NASA has renamed its Wide-Field Infrared Survey Telescope (WFIRST), a next-generation space telescope set to launch in 2025, in honor of Nancy Grace Roman, the US space agency’s first chief astronomer, who paved the way for space telescopes focused on the broader universe.
The newly named Nancy Grace Roman Space Telescope — or Roman Space Telescope, for short — will investigate long-standing astronomical mysteries, such as the force behind the universe’s expansion, and search for distant planets beyond our solar system, NASA said on Wednesday.
Considered the “mother” of NASA’s Hubble Space Telescope, which launched 30 years ago, Roman tirelessly advocated for new tools that would allow scientists to study the broader universe from space.
She left behind a tremendous legacy in the scientific community when she died in 2018.
“It is because of Nancy Grace Roman’s leadership and vision that NASA became a pioneer in astrophysics and launched Hubble, the world’s most powerful and productive space telescope,” said NASA Administrator Jim Bridenstine.
“I can think of no better name for WFIRST, which will be the successor to NASA’s Hubble and Webb Telescopes.”
Who was Nancy Grace Roman?
Born on May 16, 1925, in Nashville, Tennessee, Roman consistently persevered in the face of challenges that plagued many women of her generation interested in science.
By seventh grade, she knew she wanted to be an astronomer. Despite being discouraged about going into science, Roman earned a bachelor’s degree in astronomy from Swarthmore in 1946 and a doctorate from the University of Chicago in 1949.
The head of Swarthmore College’s physics department told her he usually dissuaded girls from majoring in physics but thought that she “might make it”.
Knowing that her chances of achieving tenure at a university as a woman were slim at that time, she took a position at the U.S. Naval Research Laboratory and made strides in researching cosmic questions through radio waves.
Roman came to NASA in 1959, just six months after the agency had been established.
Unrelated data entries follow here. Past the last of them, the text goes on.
(** * divik: shallow embedding of the utilities of [divik/core.py] and of the
    feature selectors of [divik/_feature_selection].

    Python values are modelled as follows.
    - A Python computation that may raise and that reads or writes a piece of
      process-global state is a function [S -> outcome A * S].
    - Keyword arguments are a [gmap string pyval].
    - A NumPy matrix is a record with its column count and its rows.
    - Floats are idealised: exact rationals where the code only multiplies
      and compares, real numbers (with the IEEE special values [-inf], [+inf]
      and [nan] added) where it takes logarithms and exponentials. *)

From Stdlib Require Import ZArith QArith Qround Reals Lra Lia List Bool String.
From stdpp Require Import gmap strings list.

Local Open Scope Z_scope.

(** ** Python outcomes and the state-and-exception monad *)

Inductive exn : Type :=
| ValueError (msg : string)
| TypeError (msg : string)
| RuntimeError (msg : string).

Inductive outcome (A : Type) : Type :=
| Ret (a : A)
| Raise (e : exn).
Arguments Ret {A} a.
Arguments Raise {A} e.

Definition Py (S A : Type) : Type := S -> outcome A * S.

Definition ret {S A} (a : A) : Py S A := fun s => (Ret a, s).
Definition raise {S A} (e : exn) : Py S A := fun s => (Raise e, s).
Definition bind {S A B} (m : Py S A) (k : A -> Py S B) : Py S B :=
  fun s => match m s with
           | (Ret a, s') => k a s'
           | (Raise e, s') => (Raise e, s')
           end.

Notation "'do' x <- m ; k" := (bind m (fun x => k))
  (at level 10, x name, m at level 100, k at level 200).
Notation "'do_' m ; k" := (bind m (fun _ => k))
  (at level 10, m at level 100, k at level 200).

(** Python objects that travel as positional and keyword arguments. *)
Inductive pyval : Type :=
| PyInt (z : Z)
| PyStr (s : string)
| PyBool (b : bool).

(** A Python callable, invoked with positional and keyword arguments. *)
Definition pyfun (S R : Type) : Type := list pyval -> gmap string pyval -> Py S R.

(** ** [divik/core.py]: parallel helpers *)

Module Parallel.

(** [os.cpu_count()] is [None] or a number; [x or y] takes [y] when [x] is
    [None] or [0]. *)
Definition get_n_jobs (cpu_count : option Z) (n_jobs : option Z) : Z :=
  let n_cpu := match cpu_count with
               | Some c => if c =? 0 then 1 else c
               | None => 1
               end in
  let n_jobs := match n_jobs with None => 1 | Some n => n end in
  let n_jobs := if n_jobs <=? 0 then Z.min (n_jobs + 1 + n_cpu) n_cpu else n_jobs in
  if n_jobs =? 0 then n_cpu else n_jobs.

Section DummyPool.
Context {S R : Type}.

(** [[e(v) for v in iterable]]: the interpreter appends to a fresh list, one
    element after the other, and stops at the first exception. *)
Fixpoint list_comprehension {A} (e : A -> Py S R) (iterable : list A)
         (acc : list R) : Py S (list R) :=
  match iterable with
  | [] => ret acc
  | v :: rest => do x <- e v; list_comprehension e rest (acc ++ [x])
  end.

Definition DummyPool_apply (func : pyfun S R) (args : list pyval)
           (kwds : gmap string pyval) : Py S R :=
  func args kwds.

Definition DummyPool_map (func : pyfun S R) (iterable : list pyval)
           (chunksize : option Z) : Py S (list R) :=
  list_comprehension (fun v => func [v] ∅) iterable [].

Definition DummyPool_starmap (func : pyfun S R) (iterable : list (list pyval))
           (chunksize : option Z) : Py S (list R) :=
  list_comprehension (fun v => func v ∅) iterable [].
End DummyPool.

(** The object yielded by [maybe_pool]. *)
Inductive pool : Type :=
| DummyPool (n_jobs : Z)
| Pool (n_jobs : Z).

(** [multiprocessing.Pool(n)] refuses a process count below one. *)
Definition Pool_init (n_jobs : Z) : outcome pool :=
  if n_jobs <? 1 then Raise (ValueError "Number of processes must be at least 1")
  else Ret (Pool n_jobs).

Definition maybe_pool (cpu_count : option Z) (processes : option Z) : outcome pool :=
  let n_jobs := get_n_jobs cpu_count processes in
  if (n_jobs =? 1) || (n_jobs =? 0) then Ret (DummyPool n_jobs)
  else Pool_init n_jobs.

(** What the spec calls sequential application of [f]: the first element is
    evaluated first, its effect on the state is seen by the second, and so
    on; the first exception ends the evaluation. *)
Fixpoint sequential {S A R} (f : A -> Py S R) (xs : list A) : Py S (list R) :=
  match xs with
  | [] => ret []
  | x :: rest => do y <- f x; do ys <- sequential f rest; ret (y :: ys)
  end.

(** Reference model of [multiprocessing.Pool.map] on a side-effect-free
    function, after the library's documentation: the iterable is cut into
    chunks of [chunksize] elements, every chunk is mapped by some worker, and
    the chunk results are joined in the order of the input. *)
Fixpoint chunks {A} (fuel : nat) (chunksize : nat) (xs : list A) : list (list A) :=
  match fuel with
  | O => []
  | Datatypes.S fuel' =>
      match xs with
      | [] => []
      | _ => take chunksize xs :: chunks fuel' chunksize (drop chunksize xs)
      end
  end.

Definition Pool_map_reference {A R} (chunksize : nat) (f : A -> R) (xs : list A) : list R :=
  concat (List.map (List.map f) (chunks (length xs) chunksize xs)).

End Parallel.

(** ** [divik/core.py]: randomization maintenance *)

Module Random.

Section Seed.
(** NumPy's global generator: the type of its state and the state that
    [np.random.seed] installs for a valid seed are NumPy's, not this
    repository's, and are left abstract. *)
Context {RngState : Type}.
Variable init_by_seed : Z -> RngState.

Definition np_random_get_state : Py RngState RngState :=
  fun s => (Ret s, s).

Definition np_random_set_state (state : RngState) : Py RngState unit :=
  fun _ => (Ret tt, state).

(** [np.random.seed] accepts an integer in [0, 2**32 - 1] and raises
    otherwise, leaving the generator as it was. *)
Definition valid_seed (z : Z) : bool := (0 <=? z) && (z <? 2 ^ 32).

(** The integer that an object stands for, if any: a Python [bool] is an
    [int]. *)
Definition operator_index (v : pyval) : option Z :=
  match v with
  | PyInt z => Some z
  | PyBool b => Some (Z.b2z b)
  | PyStr _ => None
  end.

Definition np_random_seed (seed_ : pyval) : Py RngState unit :=
  match operator_index seed_ with
  | Some z =>
      if valid_seed z
      then fun _ => (Ret tt, init_by_seed z)
      else raise (ValueError "Seed must be between 0 and 2**32 - 1")
  | None => raise (TypeError "Cannot cast scalar to unsigned integer")
  end.

(** A [with] statement over a [@contextmanager] generator that has a single
    [yield] and no [try] around it.  [before_yield] runs on entry.  When
    the block ends normally the generator is resumed and [after_yield]
    runs.  When the block raises, the exception is thrown into the
    generator at its [yield]: nothing catches it there, so the code after
    the [yield] is skipped and the exception leaves the [with]. *)
Definition with_generator {St E A} (before_yield : Py St E)
           (after_yield : E -> Py St unit) (block : Py St A) : Py St A :=
  do e <- before_yield;
  fun s => match block s with
           | (Ret a, s') => (do_ after_yield e; ret a) s'
           | (Raise x, s') => (Raise x, s')
           end.

(** [with seed(seed_): block] *)
Definition seed {A} (seed_ : pyval) (block : Py RngState A) : Py RngState A :=
  with_generator
    (do state <- np_random_get_state;
     do_ np_random_seed seed_;
     ret state)
    (fun state => np_random_set_state state)
    block.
At that time, she served as the chief of astronomy and relativity in the Office of Space Science, managing astronomy-related programs and grants.
“I knew that taking on this responsibility would mean that I could no longer do research, but the challenge of formulating a program from scratch that I believed would influence astronomy for decades to come was too great to resist,” she said in a NASA interview.
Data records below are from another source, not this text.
(** * optable-pkglib, package [io]: framing, chunking and closer shims

    A shallow embedding of [io/frame.go], [io/chunk.go] and [io/shim.go],
    with the parts of the Go standard library they call ([io.ReadFull],
    [encoding/binary] varints, [bufio.Scanner] with [bufio.ScanLines],
    [bufio.Writer], [bytes.LastIndexByte], [sync.Once]) modelled next to
    them.

    Conventions.
    - A [[]byte] is a [list byte]; slices are values, so the reuse of the
      decode buffer by the length-prefixed reader is invisible (every
      caller in the package copies a frame before reading the next one).
    - [uint64] values are [N] with the wrap-around written out; [int]
      values that may be negative are [Z].
    - A Go [(value, error)] pair whose value is meaningless when the error
      is set is a sum [value + error].
    - A run-time panic is [None] in an [option].
    - [make] returns for a size that the program or its caller chose
      (the chunker's window, the scanner's buffer, the writer's buffer).
      The decode buffer of the length-prefixed reader takes its size from
      the stream: there [make] returns up to the reader's [allocLimit]
      and not beyond.
    - The loops that drain a reader or a chunker end only when the reader
      does, so they take fuel and return [None] when it runs out; the
      properties give a fuel that is enough.
    - Calls are sequential: [sync.Once] is a flag. *)

From Stdlib Require Import Strings.Byte Strings.String.
From Stdlib Require Import List ZArith NArith Lia Bool Arith.
From Stdlib Require Import Wf_nat.
Import ListNotations.

Set Implicit Arguments.
Unset Strict Implicit.

(** ** Bytes *)

Definition frame := list byte.

(** [byte(x)] for an unsigned [x]: the low eight bits. *)
Definition byte_of_N (n : N) : byte :=
  match Byte.of_N (n mod 256) with
  | Some b => b
  | None => x00
  end.

Definition newline : byte := x0a.   (* '\n' *)
Definition carriage : byte := x0d.  (* '\r' *)

Definition bytes_of_string (s : string) : list byte := list_byte_of_string s.

(** ** Errors

    The sentinel errors the package creates or tests for with [errors.Is].
    [OtherErr] stands for any error of an underlying reader or closer; no
    error in this file wraps another one, so [errors.Is] is equality. *)

Inductive error : Type :=
| EOF                 (* io.EOF *)
| ErrUnexpectedEOF    (* io.ErrUnexpectedEOF *)
| ErrTooLong          (* bufio.ErrTooLong *)
| errOverflow         (* encoding/binary: varint overflows a 64-bit integer *)
| InvalidArgErr       (* chunk.go *)
| NoFrameFoundErr     (* chunk.go *)
| OtherErr (code : nat).

Definition error_eqb (a b : error) : bool :=
  match a, b with
  | EOF, EOF | ErrUnexpectedEOF, ErrUnexpectedEOF | ErrTooLong, ErrTooLong
  | errOverflow, errOverflow | InvalidArgErr, InvalidArgErr
  | NoFrameFoundErr, NoFrameFoundErr => true
  | OtherErr x, OtherErr y => Nat.eqb x y
  | _, _ => false
  end.

Definition errors_Is (err : option error) (target : error) : bool :=
  match err with
  | Some e => error_eqb e target
  | None => false
  end.

(** ** Byte sources ([io.Reader])

    A source holds the bytes it has not delivered yet and the error it
    reports once they are consumed: [EOF] for [bytes.Buffer],
    [bytes.Reader] and files, another error for a source that breaks. *)

Record Reader : Type := mkReader {
  unread : list byte;
  atEnd : error
}.

Definition bytes_NewReader (b : list byte) : Reader := mkReader b EOF.

(** [io.MultiReader] over in-memory readers: their contents back to back. *)
Definition io_MultiReader (rs : list Reader) : Reader :=
  mkReader (concat (map unread rs)) EOF.

(** [io.ReadFull(r, buf)] with [len(buf) = n]: the bytes read, the error
    and the source afterwards. [ReadAtLeast] keeps reading until [n] bytes
    arrived or the source reported an error; [EOF] after at least one byte
    becomes [ErrUnexpectedEOF]. *)
Definition io_ReadFull (r : Reader) (n : nat)
  : list byte * option error * Reader :=
  if n <=? length (unread r) then
    (firstn n (unread r), None, mkReader (skipn n (unread r)) (atEnd r))
  else
    let err := if error_eqb (atEnd r) EOF && negb (length (unread r) =? 0)
               then ErrUnexpectedEOF else atEnd r in
    (unread r, Some err, mkReader [] (atEnd r)).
This was a difficult era for women who wanted to advance in scientific research.
While Roman said that men generally treated her equally at NASA, she also revealed in one interview that she had to use the prefix “Dr.” with her name because “otherwise, I could not get past the secretaries.”
But she persisted in her vision to establish new ways to probe the secrets of the universe.
Through Roman’s leadership, NASA launched four Orbiting Astronomical Observatories between 1966 and 1972.
While only two of the four were successful, they demonstrated the value of space-based astrophysics and represented the precursors to Hubble.
Roman is credited with making the Hubble Space Telescope a reality. It turned out to be the most scientifically revolutionary space telescope of all time.
Ed Weiler, Hubble’s chief scientist until 1998, called Roman “the mother of the Hubble Space Telescope.”